[Bioc-devel] Remote BigWig file access
Håkon Tjeldnes
h@uken_heyken @end|ng |rom hotm@||@com
Sat May 25 18:02:52 CEST 2024
We have been experimenting with other formats in our package ORFik, the fst format is also a good candidate, though the problem is that only R and Julia supports it currently. My biggest problems with bigwigs are the slow full file access time and not supporting multiple score columns (as far as I know).

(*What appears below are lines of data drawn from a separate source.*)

(** A chain with more recursive calls than the buffer has offsets begins
    two calls at the same offset, and goes round for ever. *)
Lemma follow_forever ptr :
  is_Some (Buffer.follow (S (length buf)) buf next ptr) →
  ∀ n, is_Some (Buffer.follow n buf next ptr).
Proof.
  intros Hlong.
  assert (∀ i, i < S (length buf) →
            ∃ o, Buffer.follow (S i) buf next ptr = Some o ∧ o < length buf)
    as Hvisit.
  { intros i Hi.
    destruct (follow_prefix (S i) (length buf - i) ptr) as [o Ho].
    { by replace (S i + (length buf - i)) with (S (length buf)) by lia. }
    exists o. split; [done|]. by eapply follow_bound. }
  destruct (nat_pigeonhole
              (λ i, default 0 (Buffer.follow (S i) buf next ptr))
              (S (length buf)) (length buf)) as (i & j & Hij & Heq); [lia| |].
  { intros i Hi. by destruct (Hvisit i Hi) as (o & -> & Ho). }
  destruct (Hvisit i) as (o & Hi & _); [lia|].
  destruct (Hvisit j) as (o' & Hj & _); [lia|].
  rewrite Hi, Hj in Heq. cbn in Heq. subst o'.
  assert (Buffer.follow (j - i) buf next o = Some o) as Hcycle.
  { replace (S j) with (S i + (j - i)) in Hj by lia.
    by rewrite follow_add, Hi in Hj. }
  intros n. apply (follow_prefix n (S i + n * (j - i) - n)).
  replace (n + (S i + n * (j - i) - n)) with (S i + n * (j - i)) by nia.
  rewrite follow_add, Hi. cbn. rewrite follow_cycle by done. by eexists.
Qed.

Lemma follow_returns n : ∀ ptr nm first,
  Buffer.follow n buf next ptr = None →
  ∃ r, ∀ fuel, n * S (length buf) ≤ fuel →
    Buffer.parseDNSName_from fuel buf next ptr nm first = Some r.
Proof.
  induction n as [|n IH]; intros ptr nm first Hend; [done|].
  cbn [Buffer.follow] in Hend.
  destruct (Buffer.pointer_of buf next ptr) as [o|] eqn:Hptr.
  - destruct (IH o [] true Hend) as [r0 Hr0].
    destruct (parseDNSName_from_pointer_returns _ ptr nm first _ _ _ Hptr Hr0)
      as [r Hr].
    exists r. intros fuel Hfuel. apply Hr. lia.
  - destruct (parseDNSName_from_no_pointer (length buf) ptr nm first) as [r Hr];
      [lia|done|].
    exists r. intros fuel Hfuel. apply Hr. lia.
Qed.

Lemma follow_never_returns fuel : ∀ ptr nm first,
  (∀ n, is_Some (Buffer.follow n buf next ptr)) →
  Buffer.parseDNSName_from fuel buf next ptr nm first = None.
Proof.
  induction (lt_wf fuel) as [fuel _ IH]; intros ptr nm first Hall.
  destruct (Buffer.parseDNSName_from fuel buf next ptr nm first) as [r|] eqn:Hret;
    [|done].
  destruct (Hall 1) as [o Ho]. cbn [Buffer.follow] in Ho.
  destruct (Buffer.pointer_of buf next ptr) as [o'|] eqn:Hptr; [|done].
  destruct (parseDNSName_from_pointer_needs _ _ _ _ _ _ _ Hptr Hret)
    as (fuel' & Hlt & [r' Hr']).
  rewrite (IH fuel' Hlt o' [] true) in Hr'; [done|].
  intros n. specialize (Hall (S n)). cbn [Buffer.follow] in Hall.
  by rewrite Hptr in Hall.
Qed.

(** C3, as the code has it.  The call of parseDNSName at a cursor begins a
    chain of calls, one for every compression pointer that leads into the
    message; the second byte of a pointer whose first byte is the last
    byte of the message is the byte after the message.  When the chain
    comes to an end the call returns, however many pointers are chained,
    after at most (length + 1) * (length + 1) loop iterations and calls.
    When it does not, that is when two calls of the chain begin at the
    same offset, the call does not return: the loop of pointers is not
    rejected, and the recursion is not bounded. *)
Theorem parseDNSName_returns ptr :
  (Buffer.loop_free buf next ptr = true →
   ∃ r, ∀ fuel, S (length buf) * S (length buf) ≤ fuel →
     Buffer.parseDNSName fuel buf next ptr = Some r) ∧
  (Buffer.loop_free buf next ptr = false →
   ∀ fuel, Buffer.parseDNSName fuel buf next ptr = None).
Proof.
  unfold Buffer.loop_free. split.
  - intros Hend%bool_decide_eq_true_1. by apply follow_returns.
  - intros Hloop%bool_decide_eq_false_1 fuel.
    apply follow_never_returns, follow_forever.
    by destruct (Buffer.follow _ buf next ptr); [eexists|].
Qed.

End Chains.

(** C3 on a buffer with a pointer to a name that ends in a pointer and on
    a buffer with a pointer that leads forward, where the call returns the
    name, and on a datagram whose last byte is the first byte of a pointer
    that the byte after the datagram turns into a pointer to itself. *)
Lemma parseDNSName_returns_witness :
  (Buffer.loop_free chained_buffer x00 7 = true ∧
   (∃ r, ∀ fuel, 100 ≤ fuel →
      Buffer.parseDNSName fuel chained_buffer x00 7 = Some r) ∧
   Buffer.parseDNSName 100 chained_buffer x00 7
   = Some (Buffer.Ret (str "b.a") 9)) ∧
  (Buffer.loop_free forward_pointer_buffer x00 0 = true ∧
   (∃ r, ∀ fuel, 36 ≤ fuel →
      Buffer.parseDNSName fuel forward_pointer_buffer x00 0 = Some r) ∧
   Buffer.parseDNSName 36 forward_pointer_buffer x00 0
   = Some (Buffer.Ret (str "a") 2)) ∧
  (Buffer.loop_free short_pointer_datagram x0c 12 = false ∧
   ∀ fuel, Buffer.parseDNSName fuel short_pointer_datagram x0c 12 = None).
Proof.
  split; [split; [reflexivity|split; [|reflexivity]]|].
  { apply (proj1 (parseDNSName_returns chained_buffer x00 7)). reflexivity. }
  split; [split; [reflexivity|split; [|reflexivity]]|].
  { apply (proj1 (parseDNSName_returns forward_pointer_buffer x00 0)).
    reflexivity. }
  split; [reflexivity|].
  apply (proj2 (parseDNSName_returns short_pointer_datagram x0c 12)).
  reflexivity.
Defined.

(** C3 fails on a pointer loop: the two bytes C0 00 are a pointer to
    offset 0, inside the buffer, and the decoder started there never
    returns, so it does not reject the name either. *)
Lemma parseDNSName_loops_forever :
  pointer_offset xc0 x00 < length pointer_loop ∧
  (¬ ∃ fuel r, parseDNSName fuel pointer_loop 0 = Some r) ∧
  (¬ ∃ fuel o, parseMDNSResponse fuel pointer_loop_datagram
                 (str "192.168.1.20") [] = Some o).
Proof.
  split; [vm_compute; lia|]. split.
  - intros (fuel & r & Hr). unfold parseDNSName in Hr.
    by rewrite pointer_loop_no_result in Hr.
  - intros (fuel & o & Ho). by rewrite pointer_loop_datagram_no_result in Ho.
Qed.

(** ** Encoding a name and decoding it again *)

Section RoundTrip.

Implicit Types (l nm pre post : list byte) (ls : list (list byte)).

Lemma find_char_from_app c pre s :
  find_char_from c (pre ++ s) (length pre) = (λ k, length pre + k) <$> find_char c s.
Proof. unfold find_char_from. by rewrite drop_app_length. Qed.

Lemma join_dots_cons l l' ls :
  join_dots (l :: l' :: ls) = l ++ dot :: join_dots (l' :: ls).
Proof. done. Qed.

Lemma labels_bytes_cons l ls :
  labels_bytes (l :: ls) = (u8 (N.of_nat (length l)) :: l) ++ labels_bytes ls.
Proof. done. Qed.

(** The loop of addDNSName on what is left of a dotted name. *)
Lemma addDNSName_loop_labels ls : ∀ n packet pre,
  ls ≠ [] → Forall (λ l, l ≠ [] ∧ dot ∉ l) ls →
  length (join_dots ls) ≤ n →
  addDNSName_loop n packet (pre ++ join_dots ls) (length pre)
    (find_char_from dot (pre ++ join_dots ls) (length pre))
  = packet ++ labels_bytes ls ++ [x00].
Proof.
  induction ls as [|l ls IH]; intros n packet pre Hne Hok Hn; [done|].
  apply Forall_cons in Hok as [[Hl Hdot] Hok].
  destruct ls as [|l' ls].
  - cbn [join_dots]. rewrite find_char_from_app, find_char_None by done.
    cbn [fmap option_fmap option_map].
    replace (addDNSName_loop n packet (pre ++ l) (length pre) None)
      with ((if decide (drop (length pre) (pre ++ l) = [])
             then packet else push_label packet (drop (length pre) (pre ++ l)))
            ++ [x00]) by by destruct n.
    rewrite drop_app_length, decide_False by done.
    unfold push_label, labels_bytes. cbn. by rewrite app_nil_r, <- (assoc_L (++)).
  - rewrite join_dots_cons in *.
    rewrite find_char_from_app, find_char_first by done.
    cbn [fmap option_fmap option_map].
    destruct n as [|n].
    { rewrite length_app in Hn. cbn [length] in Hn. lia. }
    cbn [addDNSName_loop].
    replace (substr _ _ _) with l; cycle 1.
    { unfold substr. rewrite drop_app_length.
      replace (length pre + length l - length pre) with (length l) by lia.
      by rewrite take_app_length. }
    replace (length pre + length l + 1) with (length (pre ++ l ++ [dot]))
      by (rewrite !length_app; cbn; lia).
    replace (pre ++ l ++ dot :: join_dots (l' :: ls))
      with ((pre ++ l ++ [dot]) ++ join_dots (l' :: ls))
      by by rewrite <- !(assoc_L (++)).
    rewrite IH; [|done|done|rewrite length_app in Hn; cbn [length] in Hn; lia].
    unfold push_label. rewrite !labels_bytes_cons.
    by rewrite <- !(assoc_L (++)).
Qed.

Lemma addDNSName_labels packet ls :
  ls ≠ [] → Forall (λ l, l ≠ [] ∧ dot ∉ l) ls →
  addDNSName packet (join_dots ls) = packet ++ labels_bytes ls ++ [x00].
Proof.
  intros Hne Hok. unfold addDNSName.
  by apply (addDNSName_loop_labels ls _ packet []).
Qed.

Lemma label_length_byte l :
  1 ≤ length l → length l ≤ 63 →
  let len := u8 (N.of_nat (length l)) in
  nval len = length l ∧ val len ≠ 0%N ∧ is_pointer len = false.
Proof.
  intros Hmin Hmax len.
  assert (val len = N.of_nat (length l)) as Hval.
  { unfold len. rewrite val_u8. apply N.mod_small. lia. }
  split_and!.
  - unfold len. apply nval_u8. lia.
  - lia.
  - destruct (is_pointer len) eqn:Hptr; [|done].
    apply is_pointer_from_0x40 in Hptr. lia.
Qed.

(** One label at the cursor: lines 613-628. *)
Lemma parseDNSName_from_label fuel pre l rest nm first :
  1 ≤ length l → length l ≤ 63 →
  parseDNSName_from (S fuel)
    (pre ++ (u8 (N.of_nat (length l)) :: l) ++ rest) (length pre) nm first
  = parseDNSName_from fuel
      ((pre ++ u8 (N.of_nat (length l)) :: l) ++ rest)
      (length (pre ++ u8 (N.of_nat (length l)) :: l))
      (append_label nm first l) false.
Proof.
  intros Hmin Hmax.
  destruct (label_length_byte l Hmin Hmax) as (Hn & Hz & Hptr).
  cbn [parseDNSName_from app]. rewrite list_lookup_middle by done.
  rewrite Hptr, Hn. rewrite decide_False by done.
  rewrite decide_False by (rewrite !length_app; cbn; rewrite length_app; lia).
  replace (take _ (drop _ _)) with l; cycle 1.
  { rewrite (cons_middle _ pre), (assoc_L (++)).
    rewrite drop_app_length' by (rewrite length_app; cbn; lia).
    by rewrite take_app_length. }
  rewrite <- (assoc_L (++)). cbn [app].
  replace (S (length pre) + length l)
    with (length (pre ++ u8 (N.of_nat (length l)) :: l))
    by (rewrite length_app; cbn; lia).
  done.
Qed.

(** The zero length byte at the cursor: lines 608-611 and 631-638. *)
Lemma parseDNSName_from_zero fuel pre post nm first :
  parseDNSName_from (S fuel) (pre ++ x00 :: post) (length pre) nm first
  = Some (finish_name nm (S (length pre))).
Proof.
  cbn [parseDNSName_from]. rewrite list_lookup_middle by done.
  change (is_pointer x00) with false. cbn beta iota.
  by rewrite decide_True.
Qed.

Lemma append_label_nonempty nm first l :
  l ≠ [] → ∀ ptr, finish_name (append_label nm first l) ptr
                  = Ret (append_label nm first l) ptr.
Proof.
  intros Hl ptr. unfold finish_name.
  destruct (append_label nm first l) eqn:Happ; [|done].
  unfold append_label in Happ. apply app_eq_nil in Happ as [_ ?]. done.
Qed.

(** The decoder on length-prefixed labels followed by a zero byte, at any
    place of a buffer. *)
Lemma parseDNSName_from_labels ls : ∀ fuel pre post nm first,
  ls ≠ [] → Forall (λ l, 1 ≤ length l ∧ length l ≤ 63) ls →
  length ls < fuel →
  parseDNSName_from fuel (pre ++ labels_bytes ls ++ x00 :: post) (length pre)
    nm first
  = Some (Ret (append_label nm first (join_dots ls))
              (length pre + length (labels_bytes ls) + 1)).
Proof.
  induction ls as [|l ls IH]; intros fuel pre post nm first Hne Hok Hfuel; [done|].
  apply Forall_cons in Hok as [[Hmin Hmax] Hok].
  destruct fuel as [|fuel]; [lia|].
  rewrite labels_bytes_cons, <- (assoc_L (++)).
  rewrite parseDNSName_from_label by done.
  destruct ls as [|l' ls].
  - cbn [labels_bytes mbind list_bind app join_dots].
    destruct fuel as [|fuel]; [cbn in Hfuel; lia|].
    rewrite parseDNSName_from_zero.
    rewrite append_label_nonempty by (intros ->; cbn in Hmin; lia).
    do 2 f_equal. rewrite !length_app. cbn. rewrite ?length_app. cbn. lia.
  - rewrite IH; [|done|done|cbn in *; lia].
    rewrite join_dots_cons. do 2 f_equal.
    + unfold append_label. by rewrite <- !(assoc_L (++)).
    + rewrite !length_app. cbn. rewrite ?length_app. cbn. lia.
Qed.
(** * Session and authenticated-request pipeline of the trading app front end

    Shallow embedding of
    - [services/api.js] (second module of [src/unnamed/part_000]): the [api]
      axios instance with its request interceptor and its 401 response
      handler;
    - [contexts/AuthContext.js] (second module of
      [src/frontend/src/contexts/ThemeContext.js]): the [AuthProvider]
      component: [initAuth], [login], [register], [logout],
      [refreshAccessToken] and the response interceptor it installs on the
      global [axios] instance.

    JavaScript here is single threaded: a piece of code runs until it awaits
    a network reply, and nothing else runs in between.  An [async] function
    is therefore embedded as a tree of effects ([Prog]): synchronous effects
    on [localStorage], on the React state and on [window.location], and
    [Await] nodes where the function is suspended until the HTTP adapter
    settles the request.  A [World] holds the shared state, the requests
    handed to the network so far and the suspended continuations; [deliver]
    resumes one of them with the server's reply.

    Left out, as nothing below depends on them: [console.error], the
    [baseURL] and [Content-Type] defaults of the [api] instance, and the
    provider's third effect, which copies the stored token into the default
    headers of the global instance when [isAuthenticated] changes (it only
    affects the headers of the requests to the auth endpoints). *)

From Stdlib Require Import ZArith.
From stdpp Require Import gmap strings list.

Open Scope string_scope.

(** ** Data *)

(** [{ id, email, name }] as stored by [setUser]. *)
Record User := mkUser {
  user_id : string;
  user_email : string;
  user_name : string
}.

(** The claims [jwt_decode] reads from an access token; [exp] is in seconds. *)
Record Claims := mkClaims {
  sub : string;
  claim_email : string;
  claim_name : string;
  exp : Z
}.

Sent from Outlook for Android<https://aka.ms/AAb9ysg>
________________________________
From: Bioc-devel <bioc-devel-bounces using r-project.org> on behalf of Vincent Carey <stvjc using channing.harvard.edu>
Sent: Friday, May 24, 2024 12:26:53 AM
To: Chris Wilks (gmail) <broadsword using gmail.com>
Cc: Price, Amanda (NIH/NICHD) [E] <amanda.price using nih.gov>; Bioc-devel <bioc-devel using r-project.org>; Nina Rajpurohit <Nina.Rajpurohit using libd.org>; Jaffe, Andrew E. <andrewejaffe using gmail.com>
Subject: Re: [Bioc-devel] Remote BigWig file access
thanks
On Thu, May 23, 2024 at 5:36 PM Chris Wilks (gmail) <broadsword using gmail.com>
wrote:
> Thanks Vince, understood about the Core's focus right now.
>
> I think this is something that Leo and I can fix among ourselves for the
> time being.
>
> Looking forward, as you brought up, if we were to refresh recount or
> produce a recount4 (discussed) we'd certainly consider additional coverage
> formats.
>
> I'm aware of tiledb though not duckdb (I'll have to check it out), thanks
> for the pointer.
>
> There's also the D4 format from Aaron Quinlan's lab from a few years ago
> which was explicitly designed to replace bigwigs:
> https://emea01.safelinks.protection.outlook.com/?url=https%3A%2F%2Fwww.nature.com%2Farticles%2Fs43588-021-00085-0&data=05%7C02%7C%7C3ba45fd4eedc4345092308dc7b778b9f%7C84df9e7fe9f640afb435aaaaaaaaaaaa%7C1%7C0%7C638521000591663672%7CUnknown%7CTWFpbGZsb3d8eyJWIjoiMC4wLjAwMDAiLCJQIjoiV2luMzIiLCJBTiI6Ik1haWwiLCJXVCI6Mn0%3D%7C0%7C%7C%7C&sdata=DHohOJ341h1sk4SvxQDTMAzIBRk23qUCdKaKl1WrloQ%3D&reserved=0<https://www.nature.com/articles/s43588-021-00085-0>
>
> All that said, we're pretty committed to bigwigs at this point given the
> ~750,000 sequence runs we've encoded using them for recount3.
>
> On Wed, May 22, 2024 at 7:17 AM Vincent Carey <stvjc using channing.harvard.edu>
> wrote:
>
>> Really glad to see this discussion moving forward. I would say that the
>> core is wrangling with some
>> even lower-level technical concerns right now, so I can't jump in just
>> now. I just want to raise the question
>> of whether bigWig files are a technologically sound format to continue
>> investing in for the use case of
>> targeted remote query resolution on genomic coordinates. A number of new
>> concepts have come into
>> play since bigWig was designed and implemented. I'll naively mention
>> duckdb and tiledb, which seem
>> to have very good remote performance. Maybe these are too generic ...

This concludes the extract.